Monitoring chelation therapy to achieve optimal outcome in the treatment of thalassaemia
- PMID: 12401311
Monitoring chelation therapy to achieve optimal outcome in the treatment of thalassaemia
Abstract
Effective management of iron overload in thalassaemia requires monitoring both for iron toxicity and the effects of excessive chelation. Careful monitoring together with adherence to established regimens using desferrioxamine (DFO) results in a 78% survival rate at 40 years of age at UCLH, with steadily improving survival as progressive cohorts receive chelation earlier in life. By contrast, survival is considerably below this in non-specialist centres. The prognostic significance of the measures being used in monitoring should be known so that decisions about chelation management are evidence-based.

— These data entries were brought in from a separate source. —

(** * MCServer: a Discord cog supervising a Minecraft server

    A shallow embedding of [src/MCServer.py].  The cog keeps two mutable
    attributes ([self.rcon], [self.server_proc]) and talks to three outside
    parties: the child process, the RCON port and the query port of the
    server, and the chat channel it answers on.  The embedding threads the
    attributes through a state-and-exception monad, takes every outside
    party as a handler over an arbitrary world type, and records each
    outside call together with its outcome in a trace. *)

From Stdlib Require Import String Ascii List ZArith Bool Lia DecimalString.
Import ListNotations.
Open Scope string_scope.
Open Scope list_scope.

(** Python's [+] on [str]. *)
Infix "+++" := String.append (right associativity, at level 60).

(** ** Python exceptions *)

Inductive exn_class : Type :=
| Exception
| OSError
| ConnectionError
| ConnectionRefusedError
| ConnectionResetError
| ConnectionAbortedError
| BrokenPipeError
| TimeoutError
| ProcessLookupError
| gaierror
| TypeError
| AttributeError
| IndexError
| MCServerError
| RCONFailedError.

Definition exn_class_eq_dec (c d : exn_class) : {c = d} + {c <> d}.
Proof. decide equality. Defined.

Definition class_eqb (c d : exn_class) : bool :=
  if exn_class_eq_dec c d then true else false.

(** The direct base class: the builtin hierarchy, [socket.gaierror] (a
    subclass of [OSError]) and the two classes the module declares. *)
Definition base (c : exn_class) : option exn_class :=
  match c with
  | Exception => None
  | OSError => Some Exception
  | ConnectionError => Some OSError
  | ConnectionRefusedError => Some ConnectionError
  | ConnectionResetError => Some ConnectionError
  | ConnectionAbortedError => Some ConnectionError
  | BrokenPipeError => Some ConnectionError
  | TimeoutError => Some OSError
  | ProcessLookupError => Some OSError
  | gaierror => Some OSError
  | TypeError => Some Exception
  | AttributeError => Some Exception
  | IndexError => Some Exception
  | MCServerError => Some Exception
  | RCONFailedError => Some MCServerError
  end.

Fixpoint mro_upto (depth : nat) (c : exn_class) : list exn_class :=
  c :: match depth with
       | O => []
       | S d => match base c with
                | Some b => mro_upto d b
                | None => []
                end
       end.

(** No class above is more than three steps below [Exception]. *)
Definition mro (c : exn_class) : list exn_class := mro_upto 3 c.

Definition issubclass (c d : exn_class) : bool :=
  existsb (class_eqb d) (mro c).

(** A raised exception: its class and its [args]. *)
Record exn : Type := mk_exn { exn_cls : exn_class; exn_args : list string }.
(** * jsonutils/ordered_map.go: order-preserving JSON objects

    A shallow embedding of [JSONMapSlice], [JSONMapItem] and of their
    encoder and decoder, together with a model of the part of Go's
    [encoding/json] token API and of [strconv] that the decoder drives.

    Conventions.
    - A Go [byte] is a [Z] in [0, 256); [[]byte] and [string] are both
      [list Z] (a Go string is its bytes, and the conversions between the
      two copy the bytes unchanged).
    - A Go slice that may be [nil] is an [option (list _)]: [None] is the
      nil slice, [Some []] the empty slice made by [make(T, 0)].
    - A Go [error] value is an [option error], [None] being [nil].
    - Unbounded [for] loops and recursion take a [fuel] argument; a run
      that needs more steps than its fuel ends in [OutOfFuel].  A Go
      run-time panic is the outcome [Panic]; [log.Fatal] is [Fatal]. *)

From Stdlib Require Import ZArith List Bool Lia String Ascii.
Import ListNotations.
Open Scope Z_scope.


(** ** Bytes *)

Definition bytes := list Z.

(** The bytes of a string literal. *)
Fixpoint bs (s : string) : bytes :=
  match s with
  | EmptyString => []
  | String c r => Z.of_N (N_of_ascii c) :: bs r
  end.

(** As [bs], with every apostrophe standing for a quotation mark, to write
    JSON text inside a string literal: [js "{'a':1}"]. *)
Definition js (s : string) : bytes :=
  map (fun b => if b =? 39 then 34 else b) (bs s).

(** ** Outcomes of a run *)

Inductive panic :=
| IndexOutOfRange (index : nat) (len : nat)
| TypeAssertion.
Lemma checked_sideCounts_counted (species : list Species) (coeffs : list Z)
    (idx : nat) (cs : list ElementCount) :
  Safe.sideCounts idx species coeffs = Returned cs ->
  Forall (fun sp => Safe.countElementsInFormula (formula sp)
                    = Returned (countFormula (formula sp))) species.
Proof.
  revert idx cs. induction species as [|sp species IH]; intros idx cs H;
    [constructor|].
  cbn [Safe.sideCounts] in H.
  destruct (Safe.countElementsInFormula (formula sp)) as [c| | | |] eqn:Ec;
    try discriminate.
  cbn [bind] in H.
  destruct (Safe.multiplyCounts c _) as [mc| | | |]; try discriminate.
  cbn [bind] in H.
  destruct (Safe.sideCounts (S idx) species coeffs) as [cs'| | | |] eqn:Es;
    try discriminate.
  constructor; [|now apply (IH _ _ Es)].
  cbv beta. now apply (countFormula_checked _ c).
Qed.

(** X19. In a run in which every number is a safe integer, the balanced
    flag of the playground means what it says: it is set exactly when the
    equation has at least one element and, for every symbol, the atoms on
    the left (counts times the coefficients in use: the one the user set,
    or else the one written in the equation) are as many as the atoms on
    the right.  The elements listed are the symbols of the formulas of
    either side, and the difference shown for each is left minus right.
    The counts are those [countElementsInFormula] has returned. *)
Theorem playground_balanced_flag (species : LeftRight Species)
    (coeffs : LeftRight Z) (v : Playground.Counts) :
  Safe.counts species coeffs = Returned v ->
  let L := atoms countFormula (map formula (left species))
             (effective 0 (left species) (left coeffs)) in
  let R := atoms countFormula (map formula (right species))
             (effective 0 (right species) (right coeffs)) in
  Forall (fun sp => Safe.countElementsInFormula (formula sp)
                    = Returned (countFormula (formula sp)))
         (left species ++ right species) /\
  (Playground.balanced v = true <->
   Playground.elements v <> [] /\ forall e, L e = R e) /\
  (forall e, In e (Playground.elements v) <->
             exists sp, In sp (left species ++ right species) /\
                        In e (keys (countFormula (formula sp)))) /\
  (forall e, orZero (map_get (Playground.diff v) e) = L e - R e).
Proof.
  intros H. split.
  - unfold Safe.counts in H.
    destruct (Safe.sideCounts 0 (left species) (left coeffs))
      as [lc| | | |] eqn:El; try discriminate.
    cbn [bind] in H.
    destruct (Safe.sideCounts 0 (right species) (right coeffs))
      as [rc| | | |] eqn:Er; try discriminate.
    apply Forall_app. split; eapply checked_sideCounts_counted; eassumption.
  - apply (agrees_returned _ _ _ (counts_agrees species coeffs)) in H.
    now apply balanced_flag_Z.
Qed.

Lemma playground_balanced_flag_witness :
  exists v,
    Safe.counts
      (mkLR [parseSpecies (js "2 H2"); parseSpecies (js "O2")]
            [parseSpecies (js "2H2O")])
      (mkLR [] []) = Returned v /\
    (Playground.balanced v = true <->
     Playground.elements v <> [] /\
     forall e,
       atoms countFormula [js "H2"; js "O2"] [2; 1] e
       = atoms countFormula [js "H2O"] [2] e).
Proof.
  eexists. split; [reflexivity|].
  destruct (playground_balanced_flag
              (mkLR [parseSpecies (js "2 H2"); parseSpecies (js "O2")]
                    [parseSpecies (js "2H2O")])
              (mkLR [] []) _ eq_refl) as (_ & H & _).
  exact H.
Defined.

(** ** Sums of counts *)

(** X9. [sumCounts] of any list of objects, in a run in which every sum is
    a safe integer: the keys of the result are the keys of the objects of
    the list, and the value of every symbol is the sum of its counts over
    the list (an object without the symbol counting 0).  When the keys are
    element symbols, on which [localeCompare] is the order of the code
    units, the keys of the result are in strictly increasing order.  The
    sum of no object is the empty object. *)
Theorem sumCounts_sums_every_symbol (l : list ElementCount)
    (r : ElementCount) :
  Forall (fun c => NoDup (keys c)) l ->
  Safe.sumCounts l = Returned r ->
  (Forall (fun c => Forall (fun k => isSymbol k = true) (keys c)) l ->
   StronglySorted lex_lt (keys r)) /\
  (forall e, In e (keys r) <-> exists c, In c l /\ In e (keys c)) /\
  (forall e, orZero (map_get r e) = countIn l e) /\
  Safe.sumCounts [] = Returned [].
Proof.
  intros H Hr.
  apply (agrees_returned _ _ _ (sumCounts_agrees l)) in Hr.
  injection Hr as <-.
  split; [intros _; apply sumCounts_sorted|].
  split; [apply sumCounts_keys|].
  split; [|reflexivity]. intros e. now apply sumCounts_get.
Qed.

Lemma sumCounts_sums_every_symbol_witness :
  StronglySorted lex_lt (keys [(js "H", 4); (js "O", 3)]).
Proof.
  destruct (sumCounts_sums_every_symbol
              [[(js "H", 2)]; [(js "O", 2)]; [(js "H", 2); (js "O", 1)]]
              [(js "H", 4); (js "O", 3)]) as (H & _).
  - repeat constructor; simpl; intuition discriminate.
  - reflexivity.
  - apply H. repeat constructor.
Defined.

Lemma isSafe_0 : isSafe 0 = true.
Proof. reflexivity. Qed.

Lemma isSafe_1 : isSafe 1 = true.
Proof. reflexivity. Qed.

(** Counts of distinct keys, pushed onto a map that has none of them, are
    appended as they are. *)
Lemma checked_pushAll_fresh (c : ElementCount) :
  forall acc,
    NoDup (keys acc ++ keys c) ->
    Forall (fun kv => isSafe (snd kv) = true) c ->
    foldM (fun out kv => Safe.pushCounts out (fst kv) (snd kv)) c acc
    = Returned (acc ++ c).
Proof.
  induction c as [|[k n] c IH]; intros acc Hnd Hs.
  - cbn [foldM]. now rewrite app_nil_r.
  - inversion Hs as [|? ? Sn Hs']; subst. cbn [snd] in Sn.
    assert (Hk : ~ In k (keys acc)).
    { intros Hin. cbn [keys map fst] in Hnd.
      apply NoDup_remove_2 in Hnd. apply Hnd. apply in_or_app. now left. }
    cbn [foldM fst snd]. unfold Safe.pushCounts.
    replace (map_get acc k) with (@None Z)
      by (symmetry; now apply map_get_none).
    cbn [orZero]. unfold Safe.add, Safe.exact.
    rewrite isSafe_0, Sn. cbn [andb Z.add]. rewrite Sn. cbn [bind].
    rewrite map_set_absent by exact Hk.
    rewrite IH; [now rewrite <- app_assoc | | exact Hs'].
    unfold keys in *. rewrite map_app, <- app_assoc. exact Hnd.
Qed.

Lemma checked_multiply_by_one (c : ElementCount) :
  forall acc,
    NoDup (keys acc ++ keys c) ->
    Forall (fun kv => isSafe (snd kv) = true) c ->
    foldM (fun out kv => v <- Safe.mul (snd kv) 1 ;;
                         Returned (map_set out (fst kv) v)) c acc
    = Returned (acc ++ c).
Proof.
  induction c as [|[k n] c IH]; intros acc Hnd Hs.
  - cbn [foldM]. now rewrite app_nil_r.
  - inversion Hs as [|? ? Sn Hs']; subst. cbn [snd] in Sn.
    assert (Hk : ~ In k (keys acc)).
    { intros Hin. cbn [keys map fst] in Hnd.
      apply NoDup_remove_2 in Hnd. apply Hnd. apply in_or_app. now left. }
    cbn [foldM fst snd]. unfold Safe.mul, Safe.exact.
    rewrite Sn, isSafe_1, Z.mul_1_r. cbn [andb]. rewrite Sn. cbn [bind].
    rewrite map_set_absent by exact Hk.
    rewrite IH; [now rewrite <- app_assoc | | exact Hs'].
    unfold keys in *. rewrite map_app, <- app_assoc. exact Hnd.
Qed.

(** X10. An object whose keys are element symbols in increasing order and
    whose counts are safe integers, as every result of
    [countElementsInFormula] is, is the sum of itself alone:
    [sumCounts([c])] is [c], entry for entry; so is [multiplyCounts(c, 1)]. *)
Theorem sumCounts_of_one_object (c : ElementCount) :
  Forall (fun k => isSymbol k = true) (keys c) ->
  StronglySorted lex_lt (keys c) ->
  Forall (fun kv => isSafe (snd kv) = true) c ->
  Safe.sumCounts [c] = Returned c /\
  Safe.multiplyCounts c 1 = Returned c.
Proof.
  intros _ H Hs. pose proof (StronglySorted_lex_NoDup _ H) as Hnd.
  split.
  - unfold Safe.sumCounts. cbn [foldM].
    rewrite checked_pushAll_fresh by assumption. cbn [bind app].
    rewrite sortEntries_sorted_fixed by exact H.
    now rewrite fromEntries_NoDup.
  - unfold Safe.multiplyCounts.
    now rewrite checked_multiply_by_one.
Qed.

Lemma sumCounts_of_one_object_witness :
  Safe.sumCounts [[(js "C", 3); (js "H", 8)]]
  = Returned [(js "C", 3); (js "H", 8)] /\
  Safe.multiplyCounts [(js "C", 3); (js "H", 8)] 1
  = Returned [(js "C", 3); (js "H", 8)].
Proof.
  apply (sumCounts_of_one_object [(js "C", 3); (js "H", 8)]);
    repeat constructor.
Defined.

Serum ferritin measurement, although easy to perform frequently, is subject to variability and falsely high or falsely low values in relation to body iron are frequently obtained. However, there is evidence that persistently high ferritin values above 2500 microg/l have poor prognostic significance in patients treated with DFO. Liver iron predicts total body iron in a more predictable way than serum ferritin in thalassaemia. Liver iron concentrations of 15 mg/g dry weight appear to predict those patients who develop heart failure in subjects treated with DFO. The prognostic significance of this measurement or indeed other measurements of iron overload in patients treated with other chelation regimens is not known. Recent advances with MRI imaging have aroused interest in its use for monitoring patients with thalassaemia. A recent publication suggests a relationship between left ventricular ejection fraction and cardiac T2*, the value of which shortens with increasing iron concentrations in the liver and hence by inference in the heart. The prognostic value of this technique has not yet been demonstrated in prospective studies and hence changes in therapy based on this measurement alone should be considered with caution at this time. The value of monitoring to decrease morbidity from iron overload is also discussed, particularly with reference to the estimation of iron deposition in the pituitary.